_Material provided_

(* ===== verification/Db.v ===== *)
(** The database: [server/control_server/db.rs] and the schema of
    [server/control_server/db/migrations.rs].

    [Database] is the content of the SQLite file: one finite map per table, the
    columns of the primary key as the map's key.  Each function of [db.rs] is a
    [DB] computation ([Sql.v]); a statement checks the constraints of the
    schema (CHECK, UNIQUE, FOREIGN KEY) and runs the triggers that copy
    [devices.ip] into [ip_allocations].  Foreign keys are enforced, which is
    sqlx's default.  [now] is what the clock shows.

    [pool_open] says whether [DB_POOL] is set: before that most functions do
    nothing and succeed. *)

From S2P Require Import Prelude Libs Std Lease NetState Service Peer Sql.
From stdpp Require Import base gmap strings list sorting.
From Stdlib Require Import ZArith Lia.

Local Open Scope Z_scope.

(** ** The schema *)

Inductive DbError :=
| NotInitialized
| Storage
| Constraint
| EmptyPeerId
| NoSuchNetwork (code : string)
| UnsupportedOwner
| EmptyOwner
| BadGateway
| NotInNetwork
| ReservedAddress
| AddressTaken (ip : Ipv4Addr)
| Exhausted
| RowNotFound
| RevisionOverflow
| BadRow
| IdentityChanged
| SecretGone
(** Errors of the keys stored in it ([wireguard_identity.rs],
    [wireguard_profile.rs]). *)
| BadMasterKey
| UnsupportedFormat
| BadKeyVersion
| BadKeyLength
| BadNonceLength
| EncryptionFailed
| AuthenticationFailed
| KeyMismatch
| IdentityMissing
| SameMasterKey
| KeyVersionOverflow
| SameIdentity.

(** [std::net::IpAddr]. *)
Inductive IpAddr := IpV4 (ip : Ipv4Addr) | IpV6 (ip : Z).

(** ipnet's text form of a network and serde_json's of a list of addresses. *)
Class Ipv4NetText `{!Ipv4NetLib} := {
  net_to_string : Ipv4Net → string;
  net_parse : string → option Ipv4Net
}.
Class Ipv4NetTextLaws `{!Ipv4NetLib, !Ipv4NetText} : Prop :=
  net_parse_to_string n : net_parse (net_to_string n) = Some n.
Class DnsJson := {
  dns_to_json : list IpAddr → string;
  dns_from_json : string → option (list IpAddr)
}.
Class DnsJsonLaws `{!DnsJson} : Prop :=
  dns_from_to_json l : dns_from_json (dns_to_json l) = Some l.

(** The primary key of [ip_allocations] and [cluster_leases]: network code,
    owner type and owner id. *)
Abbreviation OwnerKey := (string * string * string)%type (only parsing).
Abbreviation PeerKey := (string * string)%type (only parsing).

Record NetworkRow := mkNetworkRow {
  nw_gateway : string; nw_netmask : Z; nw_lease_duration : Z; nw_source : Z; nw_created_at : Z }.
Record DeviceRow := mkDeviceRow {
  dv_ip : option string; dv_name : string; dv_version : string; dv_last_connect_time : Z;
  dv_tx_bytes : Z; dv_rx_bytes : Z }.
Record WireGuardPeerRow := mkWireGuardPeerRow {
  pw_public_key : bytes; pw_enabled : Z; pw_created_at : Z; pw_updated_at : Z }.
Record ClusterLeaseRow := mkClusterLeaseRow {
  lw_ip : string; lw_authority_id : string; lw_origin_server_id : string; lw_revision : Z;
  lw_expires_at : Z; lw_static_reservation : Z; lw_updated_at : Z }.
Record ClusterStateRow := mkClusterStateRow {
  cs_authority_id : string; cs_revision : Z; cs_updated_at : Z }.
Record ProfileRow := mkProfileRow {
  fw_dns_servers : option string; fw_persistent_keepalive : Z; fw_created_at : Z; fw_updated_at : Z }.
Record RouteRow := mkRouteRow { rw_vnt_cli_ip : string; rw_sort_order : Z }.
(** [wireguard_peer_secrets] and [wireguard_server_identity] have the same
    columns; [EncryptedWireGuardIdentity] is exactly such a row. *)
Record EncryptedKey := mkEncryptedKey {
  ek_format_version : Z; ek_key_version : Z; ek_nonce : bytes; ek_ciphertext : bytes;
  ek_public_key : bytes; ek_created_at : Z; ek_updated_at : Z }.
Record PeerServerRow := mkPeerServerRow { sw_source : Z; sw_created_at : Z }.

#[export] Instance EncryptedKey_eq_dec : EqDecision EncryptedKey.
Proof. solve_decision. Defined.

Record Database := mkDatabase {
  pool_open : bool;
  networks : gmap string NetworkRow;
  devices : gmap (string * string) DeviceRow;
  peer_server_rows : gmap string PeerServerRow;
  ip_allocations : gmap OwnerKey string;
  wireguard_peers : gmap PeerKey WireGuardPeerRow;
  cluster_leases : gmap OwnerKey ClusterLeaseRow;
  cluster_state : option ClusterStateRow;
  wireguard_peer_profiles : gmap PeerKey ProfileRow;
  wireguard_peer_routes : gmap (string * string * string) RouteRow;
  wireguard_peer_secrets : gmap PeerKey EncryptedKey;
  wireguard_server_identity : option EncryptedKey
}.

Definition with_networks x d := mkDatabase (pool_open d) x (devices d) (peer_server_rows d)
  (ip_allocations d) (wireguard_peers d) (cluster_leases d) (cluster_state d)
  (wireguard_peer_profiles d) (wireguard_peer_routes d) (wireguard_peer_secrets d)
  (wireguard_server_identity d).
Definition with_devices x y d := mkDatabase (pool_open d) (networks d) x (peer_server_rows d)
  y (wireguard_peers d) (cluster_leases d) (cluster_state d)
  (wireguard_peer_profiles d) (wireguard_peer_routes d) (wireguard_peer_secrets d)
  (wireguard_server_identity d).
Definition with_peer_servers x d := mkDatabase (pool_open d) (networks d) (devices d) x
  (ip_allocations d) (wireguard_peers d) (cluster_leases d) (cluster_state d)
  (wireguard_peer_profiles d) (wireguard_peer_routes d) (wireguard_peer_secrets d)
  (wireguard_server_identity d).
Definition with_wireguard_peers x d := mkDatabase (pool_open d) (networks d) (devices d)
  (peer_server_rows d) (ip_allocations d) x (cluster_leases d) (cluster_state d)
  (wireguard_peer_profiles d) (wireguard_peer_routes d) (wireguard_peer_secrets d)
  (wireguard_server_identity d).
Definition with_cluster_leases x d := mkDatabase (pool_open d) (networks d) (devices d)
  (peer_server_rows d) (ip_allocations d) (wireguard_peers d) x (cluster_state d)
  (wireguard_peer_profiles d) (wireguard_peer_routes d) (wireguard_peer_secrets d)
  (wireguard_server_identity d).
Definition with_cluster_state x d := mkDatabase (pool_open d) (networks d) (devices d)
  (peer_server_rows d) (ip_allocations d) (wireguard_peers d) (cluster_leases d) x
  (wireguard_peer_profiles d) (wireguard_peer_routes d) (wireguard_peer_secrets d)
  (wireguard_server_identity d).
Definition with_profiles p r s d := mkDatabase (pool_open d) (networks d) (devices d)
  (peer_server_rows d) (ip_allocations d) (wireguard_peers d) (cluster_leases d) (cluster_state d)
  p r s (wireguard_server_identity d).
Definition with_identity x d := mkDatabase (pool_open d) (networks d) (devices d)
  (peer_server_rows d) (ip_allocations d) (wireguard_peers d) (cluster_leases d) (cluster_state d)
  (wireguard_peer_profiles d) (wireguard_peer_routes d) (wireguard_peer_secrets d) x.
Definition open_pool d := mkDatabase true (networks d) (devices d)
  (peer_server_rows d) (ip_allocations d) (wireguard_peers d) (cluster_leases d) (cluster_state d)
  (wireguard_peer_profiles d) (wireguard_peer_routes d) (wireguard_peer_secrets d)
  (wireguard_server_identity d).
Definition with_allocations y d := with_devices (devices d) y d.

(** ** Database computations *)

Abbreviation DBM := (DB Database DbError).
Definition exec {A} (f : Database → result DbError (A * Database)) : DBM A := stmt Storage f.
Definition query {A} (f : Database → A) : DBM A := exec (λ d, Ok (f d, d)).
Definition atomically {A} (m : DBM A) : DBM A := transaction Storage m.

(** [let Some(pool) = DB_POOL.get() else { return Ok(closed) }] and [db_pool()?]. *)
Definition if_open {A} (closed : A) (m : DBM A) : DBM A := λ c,
  if pool_open (contents c) then m c else (Ok closed, c).
Definition db_pool {A} (m : DBM A) : DBM A := λ c,
  if pool_open (contents c) then m c else (Err NotInitialized, c).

_Your assignment_
Where does the string "keys" occur in the data above? Copy every line that holds it.

_Answer for this exercise_
    [devices.ip] into [ip_allocations].  Foreign keys are enforced, which is
(** Errors of the keys stored in it ([wireguard_identity.rs],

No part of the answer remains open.